Unterstützung von Arbeitsausbeutung verhindern
Schwere Formen der Arbeitsausbeutung: FRA-Studie fordert Null-Toleranz
Ausbeutung von Arbeitskräften, die durch ihre wirtschaftlichen und sozialen Verhältnisse gezwungen sind, sich auf unwürdige Arbeitsbedingungen einzulassen, ist nicht akzeptabel
(22.06.15) - Oft sind Verbraucher sich nicht bewusst, dass ihre Nahrung oder ihre Kleidung von Menschen hergestellt wird, deren Arbeitskraft in schwerer Weise ausgebeutet wird. Wie ein neuer Bericht der Agentur der Europäischen Union für Grundrechte (FRA) zeigt, verfügt die EU zwar über Rechtsvorschriften, die bestimmte schwere Formen der Ausbeutung von Arbeitskräften verbieten. Dennoch laufen Arbeiter, die innerhalb der EU umziehen oder in die EU einwandern, Gefahr, ausgebeutet zu werden.
Ungeachtet dessen gilt für den Straftatbestand, eine Arbeitskraft unter besonders ausbeuterischen Bedingungen zu beschäftigen, in einigen EU-Mitgliedstaaten eine Höchststrafe von weniger als zwei Jahren, was einer so gravierenden Verletzung der Grundrechte nicht gerecht wird.
"Die Ausbeutung von Arbeitskräften, die durch ihre wirtschaftlichen und sozialen Verhältnisse gezwungen sind, sich auf unwürdige Arbeitsbedingungen einzulassen, ist nicht akzeptabel", erklärte der Interimsdirektor der FRA, Constantinos Manolopoulos. "Wir sprechen hier von einem endemischen Problem, bei dem wir dringend tätig werden müssen, um Abhilfe zu schaffen. Die EU-Mitgliedstaaten müssen sich stärker für ein Klima der Null-Toleranz gegenüber schweren Formen der Ausbeutung von Arbeitskräften einsetzen. Sie müssen Schritte einleiten, um die Lage wirksamer zu überwachen und Sanktionen gegen Täter zu verhängen."

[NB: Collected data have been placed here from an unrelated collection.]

(** * Document extractors: a shallow embedding of [extractors/extractors.py]

    The Python module defines six extractor classes sharing one method,
    [extract(filepath)], and a factory mapping a file-type tag to a class.
    Every extractor builds a dictionary [result] with the keys ['text'] and
    ['metadata'], mutates it inside a [try] block and returns it.

    The embedding keeps the shape of the code:
    - Python values are an inductive type [pyval]; dictionaries are [gmap]s
      with string keys; a Python [str] is a list of code points;
    - the local variables that are mutated while an exception may be in
      flight ([result], [all_text], the counters) live in an explicit
      [state], and statements are computations in a state-and-exception
      monad [M], where a raised exception leaves the state as it was at the
      point of the [raise];
    - the third-party libraries (pdfplumber, PIL, pytesseract, pdf2image,
      python-docx, ezdxf, pandas) and the file system are an environment
      [Env] of oracles: each call either returns a value or raises.  Each
      call is written to a log, so that statements such as "the page is sent
      to OCR" or "the file is never parsed" can be expressed.
    - exceptions are the ones deriving from Python's [Exception]; the
      asynchronous signals that derive from [BaseException] only
      (KeyboardInterrupt, SystemExit) are outside the model. *)

From stdpp Require Import gmap strings list fin_maps pretty.
From Stdlib Require Import Strings.Byte.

Der neue Bericht der FRA untersucht als erster seiner Art umfassend alle kriminellen Formen der Ausbeutung von Arbeitskräften in der EU. Es geht hier um Menschen, die innerhalb der EU umziehen oder in die EU einwandern. Wie die Ergebnisse zeigen, ist die kriminelle Ausbeutung von Arbeitskräften in einer Reihe von Wirtschaftszweigen weit verbreitet, vor allem in der Landwirtschaft, im Bauwesen, in der Hotellerie und Gastronomie, in der Hausarbeit und dem verarbeitenden Gewerbe. Die Täterinnen und Täter laufen jedoch nur ein geringes Risiko, strafrechtlich verfolgt zu werden oder ihre Opfer entschädigen zu müssen. Diese Situation schädigt nicht nur die Opfer selbst, sondern unterminiert auch die Arbeitsnormen im Allgemeinen.

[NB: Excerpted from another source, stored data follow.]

(** * AirDB update-manifest generator: a shallow embedding of
    [scripts/generate_manifest.py] and the properties of its manifest.

    The definitions come in the order the script depends on them: the
    hash object behind [hashlib.sha256], [calculate_sha256], the directory
    walk behind [Path.glob], [find_artifacts], [generate_manifest], the
    argument parser and [main].  The clock and the file system are
    arguments of the functions that read them; a function that can raise
    returns a [result]. *)

From Stdlib Require Import ZArith List String Ascii Bool Lia Arith.
From Stdlib Require Import Strings.Byte DecimalString.
Import ListNotations.

Local Open Scope Z_scope.
Set Warnings "-register-all".
Set Warnings "-abstract-large-number".

(* ================================================================== *)
(** ** SHA-256 (FIPS 180-4) on 32-bit words kept as [Z] *)
(* ================================================================== *)

Module SHA256.

Definition wrap (x : Z) : Z := x mod 2 ^ 32.
Definition add32 (x y : Z) : Z := wrap (x + y).
Definition not32 (x : Z) : Z := Z.lxor x 0xFFFFFFFF.
Definition rotr (n x : Z) : Z :=
  Z.lor (Z.shiftr x n) (wrap (Z.shiftl x (32 - n))).
Definition shr (n x : Z) : Z := Z.shiftr x n.

Definition Ch (x y z : Z) : Z := Z.lxor (Z.land x y) (Z.land (not32 x) z).
Definition Maj (x y z : Z) : Z :=
  Z.lxor (Z.lxor (Z.land x y) (Z.land x z)) (Z.land y z).
Definition bsig0 (x : Z) : Z := Z.lxor (Z.lxor (rotr 2 x) (rotr 13 x)) (rotr 22 x).
Definition bsig1 (x : Z) : Z := Z.lxor (Z.lxor (rotr 6 x) (rotr 11 x)) (rotr 25 x).
Definition ssig0 (x : Z) : Z := Z.lxor (Z.lxor (rotr 7 x) (rotr 18 x)) (shr 3 x).
Definition ssig1 (x : Z) : Z := Z.lxor (Z.lxor (rotr 17 x) (rotr 19 x)) (shr 10 x).

(** Round constants, four to a line. *)
Definition K : list Z :=
  [ 0x428A2F98; 0x71374491; 0xB5C0FBCF; 0xE9B5DBA5;
    0x3956C25B; 0x59F111F1; 0x923F82A4; 0xAB1C5ED5;
    0xD807AA98; 0x12835B01; 0x243185BE; 0x550C7DC3;
    0x72BE5D74; 0x80DEB1FE; 0x9BDC06A7; 0xC19BF174;
    0xE49B69C1; 0xEFBE4786; 0x0FC19DC6; 0x240CA1CC;
    0x2DE92C6F; 0x4A7484AA; 0x5CB0A9DC; 0x76F988DA;
    0x983E5152; 0xA831C66D; 0xB00327C8; 0xBF597FC7;
    0xC6E00BF3; 0xD5A79147; 0x06CA6351; 0x14292967;
    0x27B70A85; 0x2E1B2138; 0x4D2C6DFC; 0x53380D13;
    0x650A7354; 0x766A0ABB; 0x81C2C92E; 0x92722C85;
    0xA2BFE8A1; 0xA81A664B; 0xC24B8B70; 0xC76C51A3;
    0xD192E819; 0xD6990624; 0xF40E3585; 0x106AA070;
    0x19A4C116; 0x1E376C08; 0x2748774C; 0x34B0BCB5;
    0x391C0CB3; 0x4ED8AA4A; 0x5B9CCA4F; 0x682E6FF3;
    0x748F82EE; 0x78A5636F; 0x84C87814; 0x8CC70208;
    0x90BEFFFA; 0xA4506CEB; 0xBEF9A3F7; 0xC67178F2 ].

(** The eight working registers / chaining value. *)
Record regs : Type := Regs {
  ra : Z; rb : Z; rc : Z; rd : Z; re : Z; rf : Z; rg : Z; rh : Z }.

Definition init_regs : regs :=
  Regs 0x6A09E667 0xBB67AE85 0x3C6EF372 0xA54FF53A
       0x510E527F 0x9B05688C 0x1F83D9AB 0x5BE0CD19.

Definition byteZ (b : byte) : Z := Z.of_N (Byte.to_N b).

(** Big-endian 32-bit words of a block. *)
Fixpoint words_of (n : nat) (bs : list byte) : list Z :=
  match n with
  | O => []
  | S n' =>
      match bs with
      | b0 :: b1 :: b2 :: b3 :: rest =>
          (byteZ b0 * 16777216 + byteZ b1 * 65536 + byteZ b2 * 256 + byteZ b3)
            :: words_of n' rest
      | _ => 0 :: words_of n' []
      end
  end.

(** Message schedule, newest word first while it is being extended. *)
Fixpoint extend (n : nat) (wrev : list Z) : list Z :=
  match n with
  | O => wrev
  | S n' =>
      let w := add32 (add32 (ssig1 (nth 1 wrev 0)) (nth 6 wrev 0))
                     (add32 (ssig0 (nth 14 wrev 0)) (nth 15 wrev 0)) in
      extend n' (w :: wrev)
  end.

Definition schedule (block : list byte) : list Z :=
  rev (extend 48 (rev (words_of 16 block))).

Definition round (s : regs) (kw : Z * Z) : regs :=
  let t1 := add32 (add32 (add32 (rh s) (bsig1 (re s)))
                         (add32 (Ch (re s) (rf s) (rg s)) (fst kw))) (snd kw) in
  let t2 := add32 (bsig0 (ra s)) (Maj (ra s) (rb s) (rc s)) in
  Regs (add32 t1 t2) (ra s) (rb s) (rc s) (add32 (rd s) t1) (re s) (rf s) (rg s).

Definition compress (hv : regs) (block : list byte) : regs :=
  let s := fold_left round (combine K (schedule block)) hv in
  Regs (add32 (ra hv) (ra s)) (add32 (rb hv) (rb s))
       (add32 (rc hv) (rc s)) (add32 (rd hv) (rd s))
       (add32 (re hv) (re s)) (add32 (rf hv) (rf s))
       (add32 (rg hv) (rg s)) (add32 (rh hv) (rh s)).

(** The first [n] 64-byte blocks of a byte string. *)
Fixpoint blocks (n : nat) (bs : list byte) : list (list byte) :=
  match n with
  | O => []
  | S n' => firstn 64 bs :: blocks n' (skipn 64 bs)
  end.

Definition byte_of_Z (z : Z) : byte :=
  match Byte.of_N (Z.to_N (z mod 256)) with
  | Some b => b
  | None => x00
  end.

(** [k] bytes of [z], most significant first. *)
Fixpoint be_bytes (k : nat) (z : Z) : list byte :=
  match k with
  | O => []
  | S k' => byte_of_Z (Z.shiftr z (8 * Z.of_nat k')) :: be_bytes k' z
  end.

(** Padding for a message of [len] bytes: 0x80, zeros up to 56 mod 64,
    then the bit length on 64 bits. *)
Definition padding (len : nat) : list byte :=
  x80 :: repeat x00 ((119 - len mod 64) mod 64)
      ++ be_bytes 8 ((8 * Z.of_nat len) mod 2 ^ 64).

Definition regs_bytes (s : regs) : list byte :=
  be_bytes 4 (ra s) ++ be_bytes 4 (rb s) ++ be_bytes 4 (rc s) ++ be_bytes 4 (rd s)
  ++ be_bytes 4 (re s) ++ be_bytes 4 (rf s) ++ be_bytes 4 (rg s) ++ be_bytes 4 (rh s).

(** One-shot digest of a whole message. *)
Definition digest_of (msg : list byte) : list byte :=
  let padded := (msg ++ padding (List.length msg))%list in
  regs_bytes (fold_left compress (blocks (List.length padded / 64) padded) init_regs).

End SHA256.

(* ================================================================== *)
(** ** Python values, exceptions and the file system *)
(* ================================================================== *)

(** The JSON-like Python values the script builds.  A [dict] keeps its
    insertion order, as Python's does. *)
Inductive pyval : Type :=
  | PStr (s : string)
  | PInt (z : Z)
  | PList (items : list pyval)
  | PDict (fields : list (string * pyval)).

Definition dict : Type := list (string * pyval).

Fixpoint dict_get (k : string) (d : dict) : option pyval :=
  match d with
  | [] => None
  | (k', v) :: rest => if String.eqb k k' then Some v else dict_get k rest
  end.

(** [d[k] = v]: overwrite in place when the key is there, append otherwise. *)
Fixpoint dict_set (k : string) (v : pyval) (d : dict) : dict :=
  match d with
  | [] => [(k, v)]
  | (k', v') :: rest =>
      if String.eqb k k' then (k', v) :: rest else (k', v') :: dict_set k v rest
  end.

Definition dict_keys (d : dict) : list string := map fst d.

(** [v[k]] for a value that is a dict. *)
Definition item (k : string) (v : pyval) : option pyval :=
  match v with
  | PDict fields => dict_get k fields
  | _ => None
  end.

(** Uncaught exceptions the script can die of. *)
Inductive exn : Type :=
  | IsADirectoryError   (* [open] on a directory *)
  | ValueError.         (* [Path.glob] on an invalid pattern *)

Inductive result (A : Type) : Type :=
  | Ok (a : A)
  | Raise (e : exn).
Arguments Ok {A} a.
Arguments Raise {A} e.

Definition bind {A B : Type} (r : result A) (k : A -> result B) : result B :=
  match r with
  | Ok a => k a
  | Raise e => Raise e
  end.

Notation "x <- r ;; k" := (bind r (fun x => k))
  (at level 61, r at next level, right associativity).

(** A file-system object: a regular file with its bytes, or a directory
    with its entries in the order [os.scandir] lists them. *)
Inductive node : Type :=
  | File (data : list byte)
  | Dir (entries : list (string * node)).

Definition is_dir (n : node) : bool :=
  match n with Dir _ => true | File _ => false end.

(* ================================================================== *)
(** ** [hashlib.sha256] objects and [calculate_sha256] *)
(* ================================================================== *)

(** The state of a hash object: chaining value, bytes not yet forming a
    whole block, and the number of bytes absorbed so far. *)
Record hasher : Type := Hasher {
  h_regs : SHA256.regs;
  h_buf : list byte;
  h_len : nat }.

Definition sha256_new : hasher := Hasher SHA256.init_regs [] 0.

Definition update (st : hasher) (data : list byte) : hasher :=
  let pending := (h_buf st ++ data)%list in
  let nb := (List.length pending / 64)%nat in
  Hasher (fold_left SHA256.compress (SHA256.blocks nb pending) (h_regs st))
         (skipn (64 * nb) pending)
         (h_len st + List.length data).

Definition digest (st : hasher) : list byte :=
  let tail := (h_buf st ++ SHA256.padding (h_len st))%list in
  SHA256.regs_bytes
    (fold_left SHA256.compress
       (SHA256.blocks (List.length tail / 64) tail) (h_regs st)).

Definition hex_digit (n : N) : ascii :=
  nth (N.to_nat n)
      (list_ascii_of_string "0123456789abcdef") "0"%char.

Fixpoint hex_of_bytes (bs : list byte) : string :=
  match bs with
  | [] => EmptyString
  | b :: rest =>
      String (hex_digit (N.div (Byte.to_N b) 16))
        (String (hex_digit (N.modulo (Byte.to_N b) 16)) (hex_of_bytes rest))
  end.

Definition hexdigest (st : hasher) : string := hex_of_bytes (digest st).

(** The digest the specification speaks of: SHA-256 of the whole content,
    in lowercase hexadecimal. *)
Definition sha256_hex (content : list byte) : string :=
  hex_of_bytes (SHA256.digest_of content).

(** An open binary file: its bytes and the read position. *)
Record file_obj : Type := FileObj { fo_data : list byte; fo_pos : nat }.

(** [f.read(n)]: at most [n] bytes from the position, which advances. *)
Definition read (n : nat) (f : file_obj) : list byte * file_obj :=
  let chunk := firstn n (skipn (fo_pos f) (fo_data f)) in
  (chunk, FileObj (fo_data f) (fo_pos f + List.length chunk)).

(** [for chunk in iter(lambda: f.read(n), b""): h.update(chunk)].
    The loop ends at the first empty read; [fuel] bounds its turns. *)
Fixpoint feed (fuel n : nat) (f : file_obj) (st : hasher) : hasher :=
  match fuel with
  | O => st
  | S fuel' =>
      match read n f with
      | ([], _) => st
      | (chunk, f') => feed fuel' n f' (update st chunk)
      end
  end.

(** [calculate_sha256] with the chunk size as a parameter. *)
Definition calculate_sha256_chunked (chunk_size : nat) (file : node)
  : result string :=
  match file with
  | Dir _ => Raise IsADirectoryError
  | File data =>
      Ok (hexdigest (feed (S (List.length data)) chunk_size
                          (FileObj data 0) sha256_new))
  end.

Definition calculate_sha256 (file : node) : result string :=
  calculate_sha256_chunked 4096 file.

Auch wenn die Ausbeutung von Arbeitskräften an verschiedenen Orten und in verschiedenen Wirtschaftszweigen vorhanden ist, so haben diese Arbeiterinnen und Arbeiter oft vieles gemeinsam, wie etwa sehr geringe Löhne – manchmal 1 Euro pro Stunde oder weniger – und Arbeitszeiten von zwöf Stunden oder mehr an sechs oder gar sieben Tagen in der Woche. Ein wesentlicher Faktor, der zur derzeitigen Situation weit verbreiteter Straflosigkeit beiträgt, sind fehlende Anzeigen der Betroffenen: sie werden entweder an einer Anzeige gehindert oder wollen keine Anzeigen erstatten, weil sie Angst haben, ihre Arbeit zu verlieren.
Um die Lage zu verbessern, macht die FRA in ihrem Bericht u. a. folgende Vorschläge:
>> Die EU-Mitgliedstaaten müssen für ein umfassendes, wirksames und ein hinreichend ausgestattetes System von Arbeitsplatzkontrollen sorgen.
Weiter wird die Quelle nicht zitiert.